Il cardinale: nella Bossi-Fini troppi limiti su ricongiungimenti e permessi di soggiorno


La Lega: questo richiamo fa riflettere ma la legge non sarà toccata perché rispetta le persone

      ROMA – E’ un monito forte, un invito a riflettere rivolto dalla Chiesa ai partiti della maggioranza e al governo: perché «l’altro, anche quando viene da lontano, è in primo luogo "prossimo", e non avversario minaccioso». Così il presidente della Conferenza episcopale italiana, cardinale Camillo Ruini, non deve usare giri di parole per criticare la legge sull’immigrazione varata dal Senato che giovedì arriva all’esame della Camera: «Risulta discutibile sia il collegare in modo troppo stretto e automatico il permesso di soggiorno con il contratto di lavoro sia il limitare severamente la possibilità dei ricongiungimenti familiari».
      I vescovi italiani, dunque, intervengono al massimo livello per confermare una linea critica sul ddl Bossi-Fini, peraltro già manifestata da un costante lavorìo promosso dalla Caritas e dalla galassia di associazioni che si occupano di immigrati. E ora, a due giorni dall’inizio della discussione in commissione Affari Costituzionali della Camera, il monito del cardinale colpisce nel segno.
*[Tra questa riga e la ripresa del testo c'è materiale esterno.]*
(** * Lottery: a shallow embedding of [contracts/Lottery.sol]

    The contract is translated function by function.  Solidity values of
    type [uint256] and [address] are natural numbers ([N]); the contract
    is compiled with solidity ^0.8.8, so its arithmetic is checked: a
    subtraction that would go below zero, a modulo by zero and an array
    access out of range abort the call with a [Panic].

    A contract function is a computation in a state-and-error monad over
    the part of the chain the contract can see: its own storage and its
    own ether balance.  A [Revert] carries no state: the transaction
    layer [transact] puts the state of before the call back.  Events and
    calls to other contracts are collected in the order they happen.

    The VRF coordinator is known by its answer only: the chain tells
    which request id it returns, if it returns.  Sending ether hands
    control to the recipient, and the recipient may call back into the
    lottery before the payment ends: the chain tells whether the payment
    succeeds and which calls the recipient (or a contract it calls)
    makes to the external functions of the lottery meanwhile.  The
    fulfilment itself is internal and reached through the coordinator
    only, which delivers a request once and not from inside a delivery;
    it is not among the calls a recipient can make. *)

From stdpp Require Import base tactics decidable option numbers list.
From stdpp Require Import strings gmap.

Open Scope N_scope.

Module Lottery.

(** ** Data *)

Definition uint256 := N.
Definition address := N.

(** [enum LotteryState { OPEN, CALCULATING }] *)
Inductive LotteryState := OPEN | CALCULATING.

#[global] Instance LotteryState_eq_dec : EqDecision LotteryState.
Proof. solve_decision. Defined.

(** [uint256(s_lotteryState)] *)
Definition LotteryState_to_uint256 (s : LotteryState) : uint256 :=
  match s with OPEN => 0 | CALCULATING => 1 end.

(** The panics a checked operation of the contract can raise. *)
Inductive PanicCode :=
| ArithmeticOverflow   (* 0x11 *)
| DivisionByZero       (* 0x12 *)
| IndexOutOfBounds.    (* 0x32 *)

(** The custom errors of the file, the panics, and the revert of a
    contract the lottery calls. *)
Inductive Error :=
| Lottery__NotEnoughEther
| Lottery__TransferFailed
| Lottery__NotOpen
| Lottery__UpkeepNotNeeded (currentBalance numPlayers lotteryState : uint256)
| Panic (code : PanicCode)
| CalleeReverted.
Inorgoglisce i centristi del Biancofiore, che avranno un motivo in più per combattere le posizioni più draconiane: «Su questi due punti, alla Camera si può procedere con una revisione e una correzione del testo», annuncia il segretario del Ccd Marco Follini.
      Ma l’invito di Ruini «colpisce» anche la Lega che al Senato ha fatto le barricate contro il «buonismo dei cattolici»: «E’ chiaro che il richiamo di Ruini ci impone un’ulteriore riflessione», commenta il capogruppo del Carroccio Alessandro Cè. Che però aggiunge: «La legge è buona perché elimina una situazione che è diventata insostenibile. E quindi non ci sembra opportuno toccare l’impianto di un testo che non viola il rispetto per la persona».
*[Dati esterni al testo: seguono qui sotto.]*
(** Lines 44-56: what to ask for and how to open the target; [None] is
    the early [return] of line 49. *)
Definition prepare (url target_path : string) (expected_size : option Z)
  : M (option (request * open_mode * Z)) :=
  present <- os_path_exists target_path ;;
  if present then
    existing_size <- os_path_getsize target_path ;;
    if Py.truthy_int expected_size && bool_decide (Some existing_size = expected_size)
    then print (MsgAlreadyExists target_path) ;; ret None
    else ret (Some (Request url [range_header existing_size], AB, existing_size))
  else ret (Some (Request url [], WB, 0)).

(** Lines 58-85: the transfer. *)
Definition transfer (E : env) (target_path : string)
    (req : request) (mode : open_mode) (existing_size : Z) : M unit :=
  response <- urlopen E req ;;
  open_file target_path mode ;;
  let file_size := default 0 (content_length response) + existing_size in
  let bytes_so_far := existing_size in
  start_time <- time_time E ;;
  stream E target_path file_size start_time bytes_so_far (reads response) ;;
  print MsgNewline.

(** Lines 87-91: the size check. *)
Definition verify (target_path : string) (expected_size : option Z) : M unit :=
  if Py.truthy_int expected_size then
    actual <- os_path_getsize target_path ;;
    if bool_decide (Some actual = expected_size)
    then print (MsgDone target_path)
    else print (MsgSizeMismatch target_path)
  else print (MsgDone target_path).

(** The body of the [try] block. *)
Definition download_body (E : env) (url target_path : string)
    (expected_size : option Z) : M unit :=
  plan <- prepare url target_path expected_size ;;
  match plan with
  | None => ret tt
  | Some (req, mode, existing_size) =>
      transfer E target_path req mode existing_size ;;
      verify target_path expected_size
  end.

Definition download_file_with_progress (E : env) (url target_path : string)
    (expected_size : option Z) : M unit :=
  try_except (download_body E url target_path expected_size)
    (fun e =>
       if is_transport e
       then Some (print (MsgDownloadFailed target_path e))
       else None).

(** ** main *)

(** Lines 185-189: one download per selected asset, in order. *)
Fixpoint download_assets (E : env) (output_dir : string)
    (assets : list asset) : M unit :=
  match assets with
  | [] => ret tt
  | asset :: rest =>
      let file_url := asset_url asset in
      let file_path := Py.path_join output_dir (asset_name asset) in
      print (MsgDownloading (asset_name asset) (asset_size asset)) ;;
      download_file_with_progress E file_url file_path (Some (asset_size asset)) ;;
      download_assets E output_dir rest
  end.

Fixpoint print_listing (assets : list asset) : M unit :=
  match assets with
  | [] => ret tt
  | asset :: rest =>
      print (MsgListing (asset_name asset) (asset_size asset)) ;;
      print_listing rest
  end.

(** The parsed command line. *)
Record args := Args {
  arg_url : string;
  arg_release : option string;
  arg_download : bool;
  arg_output : string;
  arg_include : option (list string);
  arg_exclude : option (list string)
}.

(** [os.makedirs(output_dir, exist_ok=True)] has no counterpart: the disk
    is a map from paths to contents and has no directories. *)
Definition main (E : env) (a : args) : M unit :=
  data <- fetch_release_data E (arg_url a) (arg_release a) ;;
  let release_tag := tag_name data in
  selected <- filter_assets (default [] (assets data)) (arg_include a) (arg_exclude a) ;;
  print (MsgRelease release_tag) ;;
  print MsgFiles ;;
  print_listing selected ;;
  if arg_download a then
    let output_dir := Py.path_join (arg_output a) release_tag in
    print (MsgDownloadingTo output_dir) ;;
    download_assets E output_dir selected
  else ret tt.

(** ** format_size and format_speed *)

(** [a < b] on numbers *)
Definition Qltb (a b : Q) : bool := negb (Qle_bool b a).

(** Lines 26-30: the loop over the units. The result is the number that
    the f-string renders with two decimals, and the unit printed after
    it. The number is kept as an exact rational (a division by 1024 is
    exact in binary floating point for the sizes below 2^53). *)
Fixpoint format_size_units (units : list string) (size : Q) : Q * string :=
  match units with
  | [] => (size, "PB")
  | unit :: units' =>
      if Qltb size 1024 then (size, unit)
      else format_size_units units' (size / 1024)%Q
  end.

Definition format_size (size : Z) : Q * string :=
  format_size_units ["B"; "KB"; "MB"; "GB"; "TB"] (inject_Z size).

(** Lines 32-39, with the same reading of the result. *)
Definition format_speed (speed : Q) : Q * string :=
  if Qltb speed 1024 then (speed, "B/s")
  else if Qltb speed (1024 * 1024) then ((speed / 1024)%Q, "KB/s")
  else ((speed / (1024 * 1024))%Q, "MB/s").

(** ** Notions used to state the properties *)

Definition speed_units : list string := ["B/s"; "KB/s"; "MB/s"].

(** The bytes of a file, none when it is not on disk. *)
Definition on_disk (w : world) (path : string) : list Byte.byte :=
  default [] (files w !! path).

(** The paths a batch writes to. *)
Definition targets_of (output_dir : string) (assets : list asset) : list string :=
  map (fun a => Py.path_join output_dir (asset_name a)) assets.

(** The bytes [response.read] hands over before the stream ends, and the
    exception that ends it, if one does. *)
Fixpoint delivered (rs : list read_result) : list Byte.byte :=
  match rs with
  | Chunk (b :: data) :: rs' => (b :: data) ++ delivered rs'
  | _ => []
  end%list.

Fixpoint read_failure (rs : list read_result) : option exn :=
  match rs with
  | Chunk (_ :: _) :: rs' => read_failure rs'
  | ReadError e :: _ => Some e
  | _ => None
  end.

(** The exception that ends an exchange with the server, if one does:
    the one [urlopen] raises, or the one a read raises. *)
Definition answer_failure (r : urlopen_result) : option exn :=
  match r with
  | Refused e => Some e
  | Opened resp => read_failure (reads resp)
  end.

(** The files of [w] are still there in [w'], each with its old bytes in
    front: nothing was removed, truncated or overwritten. *)
Definition extends (w w' : world) : Prop :=
  ∀ p c, files w !! p = Some c → ∃ s, files w' !! p = Some (c ++ s)%list.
      Il cardinal Ruini concentra le sue critiche sugli articoli 4 e 20 del testo: permesso di soggiorno rilasciato solo dopo l’avvenuta stipula del contratto di lavoro; ricongiungimento familiare limitato ai figli e al coniuge e, invece, condizionato per i genitori. Sono questi i punti che non piacciono alla Cei ma poi sembra di capire che il giudizio è severo su tutte le norme, «alquanto problematiche», contenute nella Bossi-Fini. Spiega dunque il presidente della Cei: «Non è facile, indubbiamente, formulare una normativa che riesca a contemperare esigenze diverse e anche contrastanti. Da ultimo ce lo ha ricordato anche la tragedia di Lampedusa». In altre parole, incalza Ruini, «la doverosa tutela della legalità e il rispetto delle compatibilità nell’accoglienza degli immigrati vanno perseguiti all’interno di un approccio solidale e personalistico».
      E giovedì sarà il relatore di Forza Italia, Isabella Bertolini, a valutare in commissione eventuali sentieri che portino alle modifiche indicate dal presidente della Cei. Follini annuncia che il Biancofiore continuerà a smussare gli angoli: «Noi rivendichiamo il lavoro fatto al Senato e parlo del reato di immigrazione clandestina che non esiste più e della regolarizzazione per colf e badanti». Invece Giampaolo Landi di Chiavenna (An) non prevede altre concessioni ai centristi: «Per quanto riguarda il permesso di soggiorno ancorato al contratto di lavoro, siamo in sintonia con le direttive della Ue che ci impongono di stabilire un percorso privilegiato per i disoccupati comunitari». E anche Forza Italia sembra voler mantenere la posizione: «L’impianto della legge non si tocca perché queste norme assicurano dignità e garanzie per chi è in regola», commenta la relatrice Bertolini. Ma stavolta l’opposizione è già schierata con il cardinal Ruini, osserva l’ex ministro Livia Turco (Ds): «Le sue parole sono sagge e confermano le critiche mosse alla legge "Fini-Bossi" da tutto l’associazionismo cattolico. Speriamo che queste parole trovino ascolto nella Casa delle Libertà».